Look below for the lines from the one with "tables of sections" to the one with "allocates is a", and copy exactly those lines, both ends included.

--- Records to use Enclosed Below ---

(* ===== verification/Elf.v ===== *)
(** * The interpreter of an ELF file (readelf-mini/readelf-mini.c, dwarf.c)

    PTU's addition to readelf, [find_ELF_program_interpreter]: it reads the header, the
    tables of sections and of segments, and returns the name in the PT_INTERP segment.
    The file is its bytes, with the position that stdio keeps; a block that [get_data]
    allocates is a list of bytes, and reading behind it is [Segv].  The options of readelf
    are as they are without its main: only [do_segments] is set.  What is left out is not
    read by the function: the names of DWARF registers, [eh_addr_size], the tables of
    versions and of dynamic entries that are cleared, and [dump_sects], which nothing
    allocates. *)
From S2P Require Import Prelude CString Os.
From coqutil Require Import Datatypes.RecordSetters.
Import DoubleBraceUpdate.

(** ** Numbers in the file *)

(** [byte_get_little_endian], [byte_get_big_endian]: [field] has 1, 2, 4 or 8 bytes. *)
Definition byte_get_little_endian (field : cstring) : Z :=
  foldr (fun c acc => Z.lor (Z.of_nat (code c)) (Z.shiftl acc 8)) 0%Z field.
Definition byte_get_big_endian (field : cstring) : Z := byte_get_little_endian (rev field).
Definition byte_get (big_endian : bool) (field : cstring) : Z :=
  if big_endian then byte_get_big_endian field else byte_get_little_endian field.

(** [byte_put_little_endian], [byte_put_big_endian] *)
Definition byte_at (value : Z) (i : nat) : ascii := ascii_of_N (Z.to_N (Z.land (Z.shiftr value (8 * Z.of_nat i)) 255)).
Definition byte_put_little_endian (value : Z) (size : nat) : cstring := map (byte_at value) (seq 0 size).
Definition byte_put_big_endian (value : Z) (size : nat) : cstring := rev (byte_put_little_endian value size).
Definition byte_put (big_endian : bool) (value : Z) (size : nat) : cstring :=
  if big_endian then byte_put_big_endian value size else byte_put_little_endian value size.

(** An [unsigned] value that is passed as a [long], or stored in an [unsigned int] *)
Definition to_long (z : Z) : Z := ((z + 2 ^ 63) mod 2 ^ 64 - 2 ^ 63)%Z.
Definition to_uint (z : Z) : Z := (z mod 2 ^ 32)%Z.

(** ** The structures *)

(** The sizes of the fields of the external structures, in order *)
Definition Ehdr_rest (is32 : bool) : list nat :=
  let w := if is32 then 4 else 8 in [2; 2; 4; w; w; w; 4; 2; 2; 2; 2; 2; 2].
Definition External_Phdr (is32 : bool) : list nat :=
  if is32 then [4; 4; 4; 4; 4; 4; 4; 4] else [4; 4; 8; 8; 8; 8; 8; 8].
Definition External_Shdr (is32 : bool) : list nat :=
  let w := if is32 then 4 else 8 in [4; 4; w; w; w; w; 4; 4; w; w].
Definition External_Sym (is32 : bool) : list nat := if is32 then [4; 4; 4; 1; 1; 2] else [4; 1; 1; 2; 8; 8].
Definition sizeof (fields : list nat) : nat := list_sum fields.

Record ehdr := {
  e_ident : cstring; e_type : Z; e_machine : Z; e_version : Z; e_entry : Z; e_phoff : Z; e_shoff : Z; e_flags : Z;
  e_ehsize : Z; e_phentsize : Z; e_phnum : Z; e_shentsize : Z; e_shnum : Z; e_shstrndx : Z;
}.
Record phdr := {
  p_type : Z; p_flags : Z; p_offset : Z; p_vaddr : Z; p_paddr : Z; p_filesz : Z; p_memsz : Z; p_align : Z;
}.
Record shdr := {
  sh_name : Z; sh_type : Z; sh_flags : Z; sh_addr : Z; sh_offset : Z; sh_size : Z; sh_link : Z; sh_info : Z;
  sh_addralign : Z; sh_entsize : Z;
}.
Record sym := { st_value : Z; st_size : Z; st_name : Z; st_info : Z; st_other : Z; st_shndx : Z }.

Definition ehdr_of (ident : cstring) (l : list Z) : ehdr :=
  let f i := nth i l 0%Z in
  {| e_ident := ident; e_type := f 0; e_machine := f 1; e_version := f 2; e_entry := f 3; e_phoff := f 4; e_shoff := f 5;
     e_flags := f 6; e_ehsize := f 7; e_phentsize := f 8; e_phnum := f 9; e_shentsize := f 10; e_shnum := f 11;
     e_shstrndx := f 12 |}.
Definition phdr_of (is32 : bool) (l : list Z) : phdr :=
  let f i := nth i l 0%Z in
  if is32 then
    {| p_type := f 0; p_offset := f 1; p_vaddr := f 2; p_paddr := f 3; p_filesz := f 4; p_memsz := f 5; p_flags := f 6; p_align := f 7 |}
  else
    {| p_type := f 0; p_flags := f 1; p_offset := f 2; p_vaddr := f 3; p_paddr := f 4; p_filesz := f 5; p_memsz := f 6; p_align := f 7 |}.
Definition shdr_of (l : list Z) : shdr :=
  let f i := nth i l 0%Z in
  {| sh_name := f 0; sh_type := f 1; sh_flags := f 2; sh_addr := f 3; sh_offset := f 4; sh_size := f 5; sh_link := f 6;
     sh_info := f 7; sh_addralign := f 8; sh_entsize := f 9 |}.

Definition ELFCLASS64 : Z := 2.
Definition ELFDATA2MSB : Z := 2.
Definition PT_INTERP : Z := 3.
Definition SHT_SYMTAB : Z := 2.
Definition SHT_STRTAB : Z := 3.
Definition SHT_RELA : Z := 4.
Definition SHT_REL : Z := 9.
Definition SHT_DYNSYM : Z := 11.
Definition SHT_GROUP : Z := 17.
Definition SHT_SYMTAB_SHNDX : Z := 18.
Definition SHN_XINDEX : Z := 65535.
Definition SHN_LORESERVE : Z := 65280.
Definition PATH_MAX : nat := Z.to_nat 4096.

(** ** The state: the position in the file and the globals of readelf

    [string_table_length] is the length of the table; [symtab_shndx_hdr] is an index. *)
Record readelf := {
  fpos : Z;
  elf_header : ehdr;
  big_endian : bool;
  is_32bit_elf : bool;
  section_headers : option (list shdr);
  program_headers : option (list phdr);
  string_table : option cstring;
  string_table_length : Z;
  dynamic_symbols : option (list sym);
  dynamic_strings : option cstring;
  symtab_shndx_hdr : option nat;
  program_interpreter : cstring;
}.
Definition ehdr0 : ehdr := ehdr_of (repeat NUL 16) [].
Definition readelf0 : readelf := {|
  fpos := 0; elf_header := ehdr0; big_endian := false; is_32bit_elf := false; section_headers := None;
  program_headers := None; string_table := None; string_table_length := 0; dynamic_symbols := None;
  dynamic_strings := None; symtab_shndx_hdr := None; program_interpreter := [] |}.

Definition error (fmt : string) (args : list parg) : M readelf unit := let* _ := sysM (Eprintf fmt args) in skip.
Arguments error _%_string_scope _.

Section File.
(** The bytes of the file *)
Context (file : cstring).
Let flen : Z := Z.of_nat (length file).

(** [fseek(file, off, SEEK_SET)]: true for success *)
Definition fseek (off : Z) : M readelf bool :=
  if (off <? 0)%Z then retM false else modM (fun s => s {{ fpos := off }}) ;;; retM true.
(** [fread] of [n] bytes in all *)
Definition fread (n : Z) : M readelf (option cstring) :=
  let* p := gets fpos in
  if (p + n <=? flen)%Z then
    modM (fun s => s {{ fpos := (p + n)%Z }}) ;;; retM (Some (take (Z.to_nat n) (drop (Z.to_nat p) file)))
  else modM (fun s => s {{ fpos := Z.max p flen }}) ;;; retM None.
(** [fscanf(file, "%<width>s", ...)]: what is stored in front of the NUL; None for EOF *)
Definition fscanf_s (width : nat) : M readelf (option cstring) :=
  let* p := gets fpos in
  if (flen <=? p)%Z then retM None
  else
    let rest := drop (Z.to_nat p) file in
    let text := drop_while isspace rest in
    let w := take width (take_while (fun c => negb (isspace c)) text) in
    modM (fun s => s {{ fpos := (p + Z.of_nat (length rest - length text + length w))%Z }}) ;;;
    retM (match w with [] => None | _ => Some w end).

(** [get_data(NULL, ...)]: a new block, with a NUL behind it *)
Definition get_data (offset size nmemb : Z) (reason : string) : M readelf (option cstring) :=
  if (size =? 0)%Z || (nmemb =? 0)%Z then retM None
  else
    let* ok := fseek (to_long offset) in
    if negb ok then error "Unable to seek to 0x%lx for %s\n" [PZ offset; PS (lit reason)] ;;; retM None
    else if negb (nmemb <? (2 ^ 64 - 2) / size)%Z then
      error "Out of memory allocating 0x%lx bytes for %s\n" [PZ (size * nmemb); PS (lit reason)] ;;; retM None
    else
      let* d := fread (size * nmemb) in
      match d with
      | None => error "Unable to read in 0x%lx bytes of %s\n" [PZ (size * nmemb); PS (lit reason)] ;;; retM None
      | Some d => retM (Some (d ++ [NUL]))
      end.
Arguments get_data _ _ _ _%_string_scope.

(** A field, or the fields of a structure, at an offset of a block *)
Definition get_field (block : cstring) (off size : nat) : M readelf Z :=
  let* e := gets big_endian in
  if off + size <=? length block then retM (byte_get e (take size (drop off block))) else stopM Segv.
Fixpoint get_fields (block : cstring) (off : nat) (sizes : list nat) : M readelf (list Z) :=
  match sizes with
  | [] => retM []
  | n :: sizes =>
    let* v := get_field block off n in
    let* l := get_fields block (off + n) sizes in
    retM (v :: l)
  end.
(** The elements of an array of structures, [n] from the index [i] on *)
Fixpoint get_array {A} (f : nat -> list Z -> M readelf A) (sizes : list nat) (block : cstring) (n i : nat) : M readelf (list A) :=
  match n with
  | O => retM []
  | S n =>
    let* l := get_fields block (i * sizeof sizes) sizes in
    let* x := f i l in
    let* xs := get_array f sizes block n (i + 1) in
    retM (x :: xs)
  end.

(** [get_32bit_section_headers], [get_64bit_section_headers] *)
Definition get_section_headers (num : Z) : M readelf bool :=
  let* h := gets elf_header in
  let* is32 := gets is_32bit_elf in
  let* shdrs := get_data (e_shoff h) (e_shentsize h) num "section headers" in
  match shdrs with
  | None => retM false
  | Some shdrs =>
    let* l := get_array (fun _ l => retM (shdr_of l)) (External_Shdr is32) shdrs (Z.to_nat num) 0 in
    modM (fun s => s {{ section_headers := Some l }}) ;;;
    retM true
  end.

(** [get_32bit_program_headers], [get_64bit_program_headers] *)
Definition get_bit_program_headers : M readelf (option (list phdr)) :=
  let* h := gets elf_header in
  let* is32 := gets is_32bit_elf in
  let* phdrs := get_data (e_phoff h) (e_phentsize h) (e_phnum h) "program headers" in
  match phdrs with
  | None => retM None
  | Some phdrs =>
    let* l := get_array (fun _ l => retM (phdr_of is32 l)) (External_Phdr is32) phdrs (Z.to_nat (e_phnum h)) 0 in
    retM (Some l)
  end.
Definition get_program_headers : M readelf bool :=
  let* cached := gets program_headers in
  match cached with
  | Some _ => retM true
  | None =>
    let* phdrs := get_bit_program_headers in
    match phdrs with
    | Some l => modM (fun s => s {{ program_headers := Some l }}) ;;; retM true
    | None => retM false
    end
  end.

--- End of Enclosed Records to use ---
--- Records to use Enclosed Below ---

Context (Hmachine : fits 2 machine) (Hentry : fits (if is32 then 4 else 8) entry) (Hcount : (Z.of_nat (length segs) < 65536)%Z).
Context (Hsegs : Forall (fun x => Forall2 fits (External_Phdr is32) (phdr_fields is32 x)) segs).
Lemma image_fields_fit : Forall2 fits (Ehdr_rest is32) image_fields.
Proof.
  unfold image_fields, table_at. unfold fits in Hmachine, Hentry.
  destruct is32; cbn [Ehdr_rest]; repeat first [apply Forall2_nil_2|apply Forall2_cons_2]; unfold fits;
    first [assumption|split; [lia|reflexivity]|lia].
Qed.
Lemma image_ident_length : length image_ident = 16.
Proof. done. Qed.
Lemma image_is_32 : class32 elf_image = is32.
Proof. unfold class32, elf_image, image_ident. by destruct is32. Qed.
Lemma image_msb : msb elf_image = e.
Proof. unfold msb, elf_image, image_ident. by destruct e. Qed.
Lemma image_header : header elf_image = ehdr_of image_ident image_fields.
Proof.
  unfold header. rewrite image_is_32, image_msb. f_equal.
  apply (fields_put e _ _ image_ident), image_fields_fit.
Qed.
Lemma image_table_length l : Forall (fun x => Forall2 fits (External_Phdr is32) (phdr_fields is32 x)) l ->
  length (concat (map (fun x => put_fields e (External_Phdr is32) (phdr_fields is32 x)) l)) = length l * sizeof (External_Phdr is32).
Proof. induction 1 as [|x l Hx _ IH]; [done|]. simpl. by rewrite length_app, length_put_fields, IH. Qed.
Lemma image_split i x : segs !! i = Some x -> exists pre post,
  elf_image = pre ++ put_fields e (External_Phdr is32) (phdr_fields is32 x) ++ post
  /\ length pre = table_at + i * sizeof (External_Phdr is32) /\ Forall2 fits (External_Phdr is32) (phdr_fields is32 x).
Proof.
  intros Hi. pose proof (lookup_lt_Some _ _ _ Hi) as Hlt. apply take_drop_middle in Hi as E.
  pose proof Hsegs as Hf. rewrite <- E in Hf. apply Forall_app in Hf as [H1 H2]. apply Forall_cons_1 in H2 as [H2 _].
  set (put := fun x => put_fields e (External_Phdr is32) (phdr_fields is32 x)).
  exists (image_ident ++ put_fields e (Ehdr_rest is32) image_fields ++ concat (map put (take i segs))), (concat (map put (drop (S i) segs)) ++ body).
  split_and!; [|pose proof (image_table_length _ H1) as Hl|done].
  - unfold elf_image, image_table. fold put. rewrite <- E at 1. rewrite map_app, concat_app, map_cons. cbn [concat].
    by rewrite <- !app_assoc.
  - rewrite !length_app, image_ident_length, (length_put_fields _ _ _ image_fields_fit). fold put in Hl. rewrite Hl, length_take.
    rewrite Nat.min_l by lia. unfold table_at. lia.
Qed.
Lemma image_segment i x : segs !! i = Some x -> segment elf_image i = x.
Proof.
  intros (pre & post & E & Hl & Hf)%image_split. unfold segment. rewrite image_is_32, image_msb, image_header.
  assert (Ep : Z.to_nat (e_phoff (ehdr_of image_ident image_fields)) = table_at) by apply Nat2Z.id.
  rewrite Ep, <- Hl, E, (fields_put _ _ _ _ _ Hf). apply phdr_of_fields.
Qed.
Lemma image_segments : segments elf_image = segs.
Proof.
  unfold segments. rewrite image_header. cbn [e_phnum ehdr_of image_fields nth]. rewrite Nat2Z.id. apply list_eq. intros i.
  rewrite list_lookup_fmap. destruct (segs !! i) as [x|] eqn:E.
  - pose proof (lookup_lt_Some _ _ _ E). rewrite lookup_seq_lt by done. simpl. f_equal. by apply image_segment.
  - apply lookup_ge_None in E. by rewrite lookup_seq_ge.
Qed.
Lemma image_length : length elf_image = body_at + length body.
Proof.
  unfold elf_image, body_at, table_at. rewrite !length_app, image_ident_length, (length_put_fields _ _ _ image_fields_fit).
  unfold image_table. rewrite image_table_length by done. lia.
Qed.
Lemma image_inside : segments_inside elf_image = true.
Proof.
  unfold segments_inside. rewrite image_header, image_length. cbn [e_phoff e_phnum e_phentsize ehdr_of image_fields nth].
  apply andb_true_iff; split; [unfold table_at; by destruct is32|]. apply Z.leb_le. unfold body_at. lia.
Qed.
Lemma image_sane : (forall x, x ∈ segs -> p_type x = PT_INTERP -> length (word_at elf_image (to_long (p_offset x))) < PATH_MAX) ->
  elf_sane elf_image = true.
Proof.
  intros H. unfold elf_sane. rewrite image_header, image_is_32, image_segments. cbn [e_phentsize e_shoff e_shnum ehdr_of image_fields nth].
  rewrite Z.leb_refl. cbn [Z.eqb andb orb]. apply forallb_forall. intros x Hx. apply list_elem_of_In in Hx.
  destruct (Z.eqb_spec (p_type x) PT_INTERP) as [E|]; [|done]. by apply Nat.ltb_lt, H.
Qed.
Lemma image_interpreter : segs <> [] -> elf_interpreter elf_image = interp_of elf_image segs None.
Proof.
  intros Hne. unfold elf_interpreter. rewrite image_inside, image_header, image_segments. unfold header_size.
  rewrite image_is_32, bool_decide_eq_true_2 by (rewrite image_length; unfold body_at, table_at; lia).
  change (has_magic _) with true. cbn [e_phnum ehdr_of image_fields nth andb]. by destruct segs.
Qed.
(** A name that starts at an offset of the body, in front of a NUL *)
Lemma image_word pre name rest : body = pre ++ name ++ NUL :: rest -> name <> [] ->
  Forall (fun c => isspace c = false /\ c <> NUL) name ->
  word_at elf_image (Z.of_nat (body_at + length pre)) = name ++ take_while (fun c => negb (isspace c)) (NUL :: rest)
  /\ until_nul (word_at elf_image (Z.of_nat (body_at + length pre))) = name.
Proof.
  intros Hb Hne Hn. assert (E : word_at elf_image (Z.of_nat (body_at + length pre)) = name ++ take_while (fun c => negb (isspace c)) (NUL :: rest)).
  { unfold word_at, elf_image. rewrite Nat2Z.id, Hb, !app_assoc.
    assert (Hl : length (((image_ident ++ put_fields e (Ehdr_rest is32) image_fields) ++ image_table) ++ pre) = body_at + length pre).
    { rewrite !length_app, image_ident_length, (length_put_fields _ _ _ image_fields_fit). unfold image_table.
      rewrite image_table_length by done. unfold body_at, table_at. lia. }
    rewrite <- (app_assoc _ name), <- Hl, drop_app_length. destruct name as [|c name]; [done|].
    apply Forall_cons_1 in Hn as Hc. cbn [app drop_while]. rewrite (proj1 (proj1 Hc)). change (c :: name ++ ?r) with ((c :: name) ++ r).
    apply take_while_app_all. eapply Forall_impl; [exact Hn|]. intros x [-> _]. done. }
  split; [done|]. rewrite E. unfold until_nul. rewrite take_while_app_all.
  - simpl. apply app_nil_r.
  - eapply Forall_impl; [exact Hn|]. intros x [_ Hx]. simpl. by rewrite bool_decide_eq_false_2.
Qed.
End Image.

--- End of Enclosed Records to use ---

Response |
    tables of sections and of segments, and returns the name in the PT_INTERP segment.
    The file is its bytes, with the position that stdio keeps; a block that [get_data]
    allocates is a list of bytes, and reading behind it is [Segv].  The options of readelf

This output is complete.